I am a breastfeeding mother and i want to know if it is safe to use Rocuronium? Is Rocuronium safe for nursing mother and child? Does Rocuronium extracts into breast milk? Does Rocuronium has any long term or short term side effects on infants? Can Rocuronium influence milk supply or can Rocuronium decrease milk supply in lactating mothers?
- DrLact safety Score for Rocuronium is 1 out of 8 which is considered Safe as per our analyses.
- A safety Score of 1 indicates that usage of Rocuronium is mostly safe during lactation for breastfed baby.
- Our study of different scientific research also indicates that Rocuronium does not cause any serious side effects in breastfeeding mothers.
- Most of scientific studies and research papers declaring usage of Rocuronium safe in breastfeeding are based on normal dosage and may not hold true for higher dosage.
- Score calculated using the DrLact safety Version 1.2 model, this score ranges from 0 to 8 and measures overall safety of drug in lactation. Scores are primarily calculated using publicly available case studies, research papers, other scientific journals and publically available data.
It is a non-depolarizing muscle relaxant drug with a peripheral action that is used as premedication for endotracheal intubation, general anesthesia and mechanical ventilation. Breastfed infants have not shown any problem after 1.5 to 5 hours of anesthesia time period with Rocuronio (additional drugs like Propofol, Remifentanil and Xenon were used). A high molecular weight may decrease excretion into breast milk as well as a rapid elimination time. In addition, a low oral bioavailability makes unlikely a pass from ingested mother's milk onto the infant's plasma. Rocuronium should not prevent a mother from breast feeding her baby shortly after recovering from an anesthesia if she is in good condition.
Limited information on the use of rocuronium during breastfeeding indicates that no adverse infant effects occur. Because it is short acting, highly polar and poorly absorbed orally, it is not likely to reach the breastmilk in high concentration or to reach the bloodstream of the infant. When a combination of anesthetic agents is used for a procedure, follow the recommendations for the most problematic medication used during the procedure. General anesthesia for cesarean section using rocuronium as a component may delay the onset of lactation.

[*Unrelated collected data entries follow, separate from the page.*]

(** The blanks are gone, the new string has been given back, nothing else changed. *)
Lemma remove_whitespaces_ok p s junk h :
  0 ∉ s -> strings h !! p = Some (s ++ 0 :: junk) -> strings h !! next_ptr h = None ->
  exists junk', remove_whitespaces_str p h = Done (Heap (next_ptr h + 1) (<[p := keep s ++ 0 :: junk']> (strings h)) (tables h)).
Proof.
  intros Hz Hp Hfresh. unfold remove_whitespaces_str. rewrite Hp. cbn [deref obind]. rewrite strlen_ok by done. cbn [obind new_string].
  set (q := next_ptr h). assert (Hne : p <> q) by (intros ->; unfold q in Hp; congruence).
  set (h1 := Heap _ _ _). assert (Hp1 : strings h1 !! p = Some (s ++ 0 :: junk)) by (unfold h1; cbn; by rewrite lookup_insert_ne).
  destruct (remove_loop_ok p q s [] (0 :: junk) [] (replicate (length s + 1) INDETERMINATE) h1) as (c & room & Hrun); [done|done| | |].
  { unfold h1. cbn. by rewrite lookup_insert_eq. }
  { rewrite length_replicate. lia. }
  cbn [app length] in Hrun. rewrite Hrun. cbn [obind].
  rewrite (set_char_ok q (keep s) c room) by apply set_string_lookup. cbn [obind]. rewrite set_string_twice.
  set (h2 := set_string q _ h1). assert (Hp2 : strings h2 !! p = Some (s ++ 0 :: junk)) by (unfold h2; by rewrite set_string_other).
  assert (Hle : (length (keep s) <= length s)%nat) by apply length_filter.
  assert (Hd : exists d tl, s ++ 0 :: junk = take (length (keep s)) s ++ d :: tl).
  { destruct (drop (length (keep s)) s) as [|d tl] eqn:E.
    - exists 0, junk. rewrite <- (take_drop (length (keep s)) s) at 1. by rewrite E, app_nil_r.
    - exists d, (tl ++ 0 :: junk). rewrite <- (take_drop (length (keep s)) s) at 1. by rewrite E, <- app_assoc. }
  destruct Hd as (d & tl & Hd). rewrite Hd in Hp2.
  pose proof (strncpy_ok p q (keep s) [] (take (length (keep s)) s) (d :: tl) (0 :: room) h2) as Hcpy.
  cbn [length] in Hcpy. rewrite Hcpy; [|done|by intros [_ ?]%list_elem_of_filter|rewrite length_take; lia|done|apply set_string_lookup].
  cbn [obind app]. rewrite (set_char_ok p (keep s) d tl) by apply set_string_lookup. cbn [obind]. rewrite set_string_twice.
  unfold free_string. rewrite set_string_other by done. unfold h2 at 1. rewrite set_string_lookup. cbn [deref obind].
  exists tl. f_equal. unfold h2, h1, set_string. cbn. f_equal. rewrite delete_insert_ne by done. f_equal.
  by rewrite insert_insert_eq, delete_insert_id.
Qed.

(** The string a sentence ends up as. *)
Definition result_of (s : list Z) (buf : list Z) : Prop :=
  exists s' junk, buf = s' ++ 0 :: junk /\ (~ lone s -> s' = camel s) /\ (lone s -> s' = keep s).

Lemma process_ok p s junk h :
  0 ∉ s -> p <> next_ptr h -> strings h !! next_ptr h = None ->
  exists buf, (let! str := camel_case_str (s ++ 0 :: junk) in remove_whitespaces_str p (set_string p str h))
      = Done (Heap (next_ptr h + 1) (<[p := buf]> (strings h)) (tables h)) /\ result_of s buf.
Proof.
  intros Hz Hp Hfresh. destruct (camel_case_str_ok s junk Hz) as (s' & -> & Hz' & Hnl & Hl). cbn [obind].
  destruct (remove_whitespaces_ok p s' junk (set_string p (s' ++ 0 :: junk) h) Hz') as (junk' & ->).
  { apply set_string_lookup. }
  { cbn [next_ptr set_string]. by rewrite set_string_other. }
  exists (keep s' ++ 0 :: junk'). split; [by cbn; rewrite insert_insert_eq|].
  exists (keep s'), junk'. split; [done|]. split; [done|]. intros H. by rewrite (Hl H).
Qed.

(** ** The table *)

Record heap_ok (h : heap) : Prop := {
  ok_next : 0 < next_ptr h;
  ok_strings : forall p, is_Some (strings h !! p) -> 0 < p < next_ptr h;
  ok_tables : forall p, is_Some (tables h !! p) -> 0 < p < next_ptr h;
}.

Definition objects : Type := list (Z * list Z).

Four mothers who underwent general anesthesia were given propofol and remifentanil as induction agents and rocuronium for intubation. After induction, propofol was stopped and xenon inhalation was used to maintain anesthesia for between 57 and 70 minutes. Infants resumed breastfeeding from 1.5 to 5 hours after the end of surgery. None of the infants had noticeable symptoms of dizziness or drowsiness. All infants fared well at home after their mothers were discharged.
A randomized study compared the effects of cesarean section using general anesthesia, spinal anesthesia, or epidural anesthesia, to normal vaginal delivery on serum prolactin and oxytocin as well as time to initiation of lactation. General anesthesia was performed using propofol 2 mg/kg and rocuronium 0.6 mg/kg for induction, followed by sevoflurane and rocuronium 0.15 mg/kg as needed. After delivery, patients in all groups received an infusion of oxytocin 30 international units in 1 L of saline, and 0.2 mg of methylergonovine if they were not hypertensive. Fentanyl 1 to 1.5 mcg/kg was administered after delivery to the general anesthesia group. Patients in the general anesthesia group (n = 21) had higher post-procedure prolactin levels and a longer mean time to lactation initiation (25 hours) than in the other groups (10.8 to 11.8 hours). Postpartum oxytocin levels in the nonmedicated vaginal delivery group were higher than in the general and spinal anesthesia groups.